| Work to complete |
Please keep to the lines below from the one with "(** The entries of" through the one with "Definition entries_of (recs", and restate them word for word, ends included.

| Data for the task |

--------------------

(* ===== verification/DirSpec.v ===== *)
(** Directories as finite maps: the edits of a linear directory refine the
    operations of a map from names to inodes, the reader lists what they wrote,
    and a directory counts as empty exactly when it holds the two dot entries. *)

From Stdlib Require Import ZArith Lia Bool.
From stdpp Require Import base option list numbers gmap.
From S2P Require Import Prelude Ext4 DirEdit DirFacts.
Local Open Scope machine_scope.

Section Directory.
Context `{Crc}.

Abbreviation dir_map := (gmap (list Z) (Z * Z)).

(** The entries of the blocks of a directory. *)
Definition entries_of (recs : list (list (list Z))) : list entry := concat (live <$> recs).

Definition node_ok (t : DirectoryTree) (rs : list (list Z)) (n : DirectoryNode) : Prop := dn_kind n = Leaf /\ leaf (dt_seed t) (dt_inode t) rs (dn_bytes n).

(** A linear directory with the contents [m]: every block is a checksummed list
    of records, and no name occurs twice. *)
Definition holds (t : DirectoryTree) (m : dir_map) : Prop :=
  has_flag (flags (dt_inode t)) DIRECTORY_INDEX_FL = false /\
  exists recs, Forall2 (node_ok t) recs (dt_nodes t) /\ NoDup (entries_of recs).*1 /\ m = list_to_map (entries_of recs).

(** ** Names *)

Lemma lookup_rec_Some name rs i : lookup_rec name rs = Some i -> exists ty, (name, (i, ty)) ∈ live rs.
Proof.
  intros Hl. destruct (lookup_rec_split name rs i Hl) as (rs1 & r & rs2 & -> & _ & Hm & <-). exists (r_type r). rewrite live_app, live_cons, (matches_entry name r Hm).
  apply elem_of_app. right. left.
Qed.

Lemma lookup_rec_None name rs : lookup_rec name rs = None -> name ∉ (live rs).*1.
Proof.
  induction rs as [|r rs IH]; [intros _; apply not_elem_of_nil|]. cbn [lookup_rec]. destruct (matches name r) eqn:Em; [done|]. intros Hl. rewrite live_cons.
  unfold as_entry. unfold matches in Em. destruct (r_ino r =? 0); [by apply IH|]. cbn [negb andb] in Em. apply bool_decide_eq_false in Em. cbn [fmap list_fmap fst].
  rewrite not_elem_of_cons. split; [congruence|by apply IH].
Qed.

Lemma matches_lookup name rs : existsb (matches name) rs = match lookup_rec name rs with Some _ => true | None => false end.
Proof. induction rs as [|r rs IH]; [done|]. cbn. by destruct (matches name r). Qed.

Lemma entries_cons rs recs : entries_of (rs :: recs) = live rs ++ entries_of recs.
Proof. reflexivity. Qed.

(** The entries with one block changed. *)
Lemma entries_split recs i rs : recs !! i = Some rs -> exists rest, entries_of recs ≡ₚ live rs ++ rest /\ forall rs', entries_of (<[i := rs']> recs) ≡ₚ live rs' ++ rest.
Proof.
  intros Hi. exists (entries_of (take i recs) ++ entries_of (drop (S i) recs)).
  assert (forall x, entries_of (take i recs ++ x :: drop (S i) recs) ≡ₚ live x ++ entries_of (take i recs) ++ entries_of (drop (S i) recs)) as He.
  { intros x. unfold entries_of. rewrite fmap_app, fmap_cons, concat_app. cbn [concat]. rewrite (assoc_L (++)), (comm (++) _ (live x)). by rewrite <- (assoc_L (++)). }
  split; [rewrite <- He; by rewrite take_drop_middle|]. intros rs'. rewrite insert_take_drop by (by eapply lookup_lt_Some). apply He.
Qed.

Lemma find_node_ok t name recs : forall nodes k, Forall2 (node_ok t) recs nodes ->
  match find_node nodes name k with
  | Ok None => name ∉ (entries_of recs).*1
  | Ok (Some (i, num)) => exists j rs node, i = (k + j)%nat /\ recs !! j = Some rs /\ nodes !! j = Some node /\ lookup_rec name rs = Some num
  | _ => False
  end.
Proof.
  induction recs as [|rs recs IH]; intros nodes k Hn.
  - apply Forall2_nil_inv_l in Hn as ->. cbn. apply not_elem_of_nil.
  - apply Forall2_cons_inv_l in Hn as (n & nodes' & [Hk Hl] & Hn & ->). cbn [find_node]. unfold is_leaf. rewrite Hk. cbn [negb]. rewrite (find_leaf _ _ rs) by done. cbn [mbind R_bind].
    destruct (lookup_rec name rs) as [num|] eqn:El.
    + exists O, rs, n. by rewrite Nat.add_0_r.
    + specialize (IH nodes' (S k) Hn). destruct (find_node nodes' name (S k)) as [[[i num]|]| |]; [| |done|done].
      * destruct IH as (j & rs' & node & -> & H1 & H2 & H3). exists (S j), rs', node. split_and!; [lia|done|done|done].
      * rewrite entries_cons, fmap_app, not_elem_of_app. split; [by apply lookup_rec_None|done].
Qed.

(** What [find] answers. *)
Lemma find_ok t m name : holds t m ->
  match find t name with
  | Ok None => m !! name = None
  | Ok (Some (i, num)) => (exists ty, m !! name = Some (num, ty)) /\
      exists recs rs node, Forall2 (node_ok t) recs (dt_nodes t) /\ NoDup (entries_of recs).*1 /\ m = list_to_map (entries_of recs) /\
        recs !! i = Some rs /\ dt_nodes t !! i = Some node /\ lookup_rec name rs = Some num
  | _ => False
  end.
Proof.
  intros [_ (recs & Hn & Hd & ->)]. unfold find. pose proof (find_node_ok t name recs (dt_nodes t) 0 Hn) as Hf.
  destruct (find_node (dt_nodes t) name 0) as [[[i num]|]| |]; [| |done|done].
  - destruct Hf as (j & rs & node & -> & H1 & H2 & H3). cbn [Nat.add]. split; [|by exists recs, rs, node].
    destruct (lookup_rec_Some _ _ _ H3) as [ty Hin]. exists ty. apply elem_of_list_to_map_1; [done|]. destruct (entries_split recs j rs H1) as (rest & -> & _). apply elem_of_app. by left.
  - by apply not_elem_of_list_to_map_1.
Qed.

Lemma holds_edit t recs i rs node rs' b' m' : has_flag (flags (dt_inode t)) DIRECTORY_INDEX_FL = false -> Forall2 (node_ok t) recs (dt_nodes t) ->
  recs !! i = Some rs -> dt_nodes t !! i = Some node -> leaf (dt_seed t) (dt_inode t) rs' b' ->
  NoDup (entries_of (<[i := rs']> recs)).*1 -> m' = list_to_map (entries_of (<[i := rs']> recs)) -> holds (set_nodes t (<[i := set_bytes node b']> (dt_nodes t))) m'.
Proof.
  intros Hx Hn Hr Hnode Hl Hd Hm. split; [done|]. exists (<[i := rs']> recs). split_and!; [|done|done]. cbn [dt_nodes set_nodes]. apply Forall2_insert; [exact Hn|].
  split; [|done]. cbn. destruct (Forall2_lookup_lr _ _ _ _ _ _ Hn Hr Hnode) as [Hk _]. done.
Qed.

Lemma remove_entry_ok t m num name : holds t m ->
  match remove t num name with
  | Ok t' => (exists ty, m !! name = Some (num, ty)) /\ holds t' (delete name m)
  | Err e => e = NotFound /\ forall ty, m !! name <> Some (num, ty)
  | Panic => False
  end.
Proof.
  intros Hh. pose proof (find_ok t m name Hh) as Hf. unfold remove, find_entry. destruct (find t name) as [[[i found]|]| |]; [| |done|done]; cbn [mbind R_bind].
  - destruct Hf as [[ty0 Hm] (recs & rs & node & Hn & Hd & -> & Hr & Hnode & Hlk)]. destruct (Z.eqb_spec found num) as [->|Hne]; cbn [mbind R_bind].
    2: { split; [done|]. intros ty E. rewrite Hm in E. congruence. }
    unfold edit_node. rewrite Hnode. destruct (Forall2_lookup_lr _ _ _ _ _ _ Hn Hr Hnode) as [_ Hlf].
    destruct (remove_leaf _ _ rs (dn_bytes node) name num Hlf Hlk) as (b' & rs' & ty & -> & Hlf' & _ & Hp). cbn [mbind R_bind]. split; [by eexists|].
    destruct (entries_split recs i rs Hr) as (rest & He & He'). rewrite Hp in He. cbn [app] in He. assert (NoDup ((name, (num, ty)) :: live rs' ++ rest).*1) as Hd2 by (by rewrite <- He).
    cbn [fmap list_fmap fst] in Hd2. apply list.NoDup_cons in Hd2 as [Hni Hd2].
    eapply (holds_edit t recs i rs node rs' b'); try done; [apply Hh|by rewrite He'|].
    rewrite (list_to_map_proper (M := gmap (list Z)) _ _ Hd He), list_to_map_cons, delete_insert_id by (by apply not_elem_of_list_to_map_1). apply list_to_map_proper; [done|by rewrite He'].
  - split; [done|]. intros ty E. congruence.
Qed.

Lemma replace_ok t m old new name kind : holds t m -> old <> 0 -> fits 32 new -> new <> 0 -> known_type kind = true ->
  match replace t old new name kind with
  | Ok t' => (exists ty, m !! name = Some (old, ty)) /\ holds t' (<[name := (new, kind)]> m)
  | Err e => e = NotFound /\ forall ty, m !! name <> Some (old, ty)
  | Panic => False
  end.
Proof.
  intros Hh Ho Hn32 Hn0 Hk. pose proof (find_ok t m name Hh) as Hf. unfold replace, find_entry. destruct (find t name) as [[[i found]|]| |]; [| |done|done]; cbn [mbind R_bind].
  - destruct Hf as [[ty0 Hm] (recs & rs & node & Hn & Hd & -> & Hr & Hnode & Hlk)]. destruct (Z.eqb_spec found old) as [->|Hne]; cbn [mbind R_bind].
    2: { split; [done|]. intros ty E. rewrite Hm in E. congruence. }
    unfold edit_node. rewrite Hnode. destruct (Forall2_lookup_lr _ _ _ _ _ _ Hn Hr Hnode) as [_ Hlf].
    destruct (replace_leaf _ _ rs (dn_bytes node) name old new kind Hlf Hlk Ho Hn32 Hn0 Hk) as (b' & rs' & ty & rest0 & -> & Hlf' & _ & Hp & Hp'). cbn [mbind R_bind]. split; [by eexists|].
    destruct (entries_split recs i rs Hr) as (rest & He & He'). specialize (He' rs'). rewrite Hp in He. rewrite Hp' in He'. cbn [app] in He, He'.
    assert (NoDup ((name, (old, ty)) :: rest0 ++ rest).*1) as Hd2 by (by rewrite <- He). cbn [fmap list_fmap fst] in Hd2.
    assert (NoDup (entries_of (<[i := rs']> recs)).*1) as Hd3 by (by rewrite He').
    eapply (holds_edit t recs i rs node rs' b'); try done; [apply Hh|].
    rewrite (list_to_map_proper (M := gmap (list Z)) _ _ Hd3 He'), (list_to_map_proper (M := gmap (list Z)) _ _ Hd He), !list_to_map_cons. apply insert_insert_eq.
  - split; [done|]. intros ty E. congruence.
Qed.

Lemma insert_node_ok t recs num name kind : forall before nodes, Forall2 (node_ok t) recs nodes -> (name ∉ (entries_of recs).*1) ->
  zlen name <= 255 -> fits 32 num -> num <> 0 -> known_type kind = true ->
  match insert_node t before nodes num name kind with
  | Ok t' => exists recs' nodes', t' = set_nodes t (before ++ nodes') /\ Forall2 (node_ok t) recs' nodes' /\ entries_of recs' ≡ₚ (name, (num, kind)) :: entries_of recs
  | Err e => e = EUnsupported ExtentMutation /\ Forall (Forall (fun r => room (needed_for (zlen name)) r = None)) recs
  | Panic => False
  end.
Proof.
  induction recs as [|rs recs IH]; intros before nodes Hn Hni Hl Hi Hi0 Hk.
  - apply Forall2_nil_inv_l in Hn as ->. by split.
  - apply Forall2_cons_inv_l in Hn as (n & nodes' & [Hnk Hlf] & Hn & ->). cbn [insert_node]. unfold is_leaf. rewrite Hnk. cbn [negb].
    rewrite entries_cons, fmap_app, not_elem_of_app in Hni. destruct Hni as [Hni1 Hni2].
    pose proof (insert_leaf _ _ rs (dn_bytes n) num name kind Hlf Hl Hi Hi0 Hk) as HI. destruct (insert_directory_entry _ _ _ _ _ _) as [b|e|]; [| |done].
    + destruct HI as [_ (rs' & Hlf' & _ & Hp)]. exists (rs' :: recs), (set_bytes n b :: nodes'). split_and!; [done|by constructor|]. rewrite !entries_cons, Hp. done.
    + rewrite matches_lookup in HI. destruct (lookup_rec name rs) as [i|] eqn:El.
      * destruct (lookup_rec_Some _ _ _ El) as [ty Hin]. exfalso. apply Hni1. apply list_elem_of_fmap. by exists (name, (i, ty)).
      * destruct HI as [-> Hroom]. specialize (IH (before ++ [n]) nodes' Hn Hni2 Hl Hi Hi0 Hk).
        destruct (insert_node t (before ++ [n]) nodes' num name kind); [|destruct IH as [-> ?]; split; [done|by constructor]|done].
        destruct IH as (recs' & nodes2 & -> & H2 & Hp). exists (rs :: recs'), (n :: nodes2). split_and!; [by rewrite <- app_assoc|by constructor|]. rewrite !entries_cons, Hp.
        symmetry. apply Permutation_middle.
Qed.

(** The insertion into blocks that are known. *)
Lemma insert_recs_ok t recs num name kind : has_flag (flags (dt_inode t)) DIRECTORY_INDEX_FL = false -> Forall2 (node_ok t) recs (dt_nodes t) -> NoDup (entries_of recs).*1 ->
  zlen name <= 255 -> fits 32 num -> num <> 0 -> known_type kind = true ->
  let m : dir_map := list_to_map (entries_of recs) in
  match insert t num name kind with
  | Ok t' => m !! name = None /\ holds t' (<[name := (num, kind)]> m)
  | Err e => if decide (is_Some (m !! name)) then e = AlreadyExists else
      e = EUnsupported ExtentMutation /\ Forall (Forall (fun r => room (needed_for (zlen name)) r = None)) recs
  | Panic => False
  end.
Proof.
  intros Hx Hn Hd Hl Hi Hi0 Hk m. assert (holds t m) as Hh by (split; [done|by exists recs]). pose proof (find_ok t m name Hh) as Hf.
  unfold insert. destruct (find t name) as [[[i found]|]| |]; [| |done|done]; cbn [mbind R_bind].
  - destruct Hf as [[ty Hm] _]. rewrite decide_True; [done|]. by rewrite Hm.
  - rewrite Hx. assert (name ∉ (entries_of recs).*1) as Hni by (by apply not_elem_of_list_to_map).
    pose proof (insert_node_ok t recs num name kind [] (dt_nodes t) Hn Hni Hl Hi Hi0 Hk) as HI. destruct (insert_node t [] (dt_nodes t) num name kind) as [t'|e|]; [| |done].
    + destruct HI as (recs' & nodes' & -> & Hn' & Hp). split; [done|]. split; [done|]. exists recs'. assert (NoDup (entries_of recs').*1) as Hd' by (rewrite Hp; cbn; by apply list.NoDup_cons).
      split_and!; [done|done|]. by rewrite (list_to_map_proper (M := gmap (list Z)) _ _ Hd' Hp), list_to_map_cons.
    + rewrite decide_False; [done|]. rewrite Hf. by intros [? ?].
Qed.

--------------------

| Answer to this problem |
(** The entries of the blocks of a directory. *)
Definition entries_of (recs : list (list (list Z))) : list entry := concat (live <$> recs).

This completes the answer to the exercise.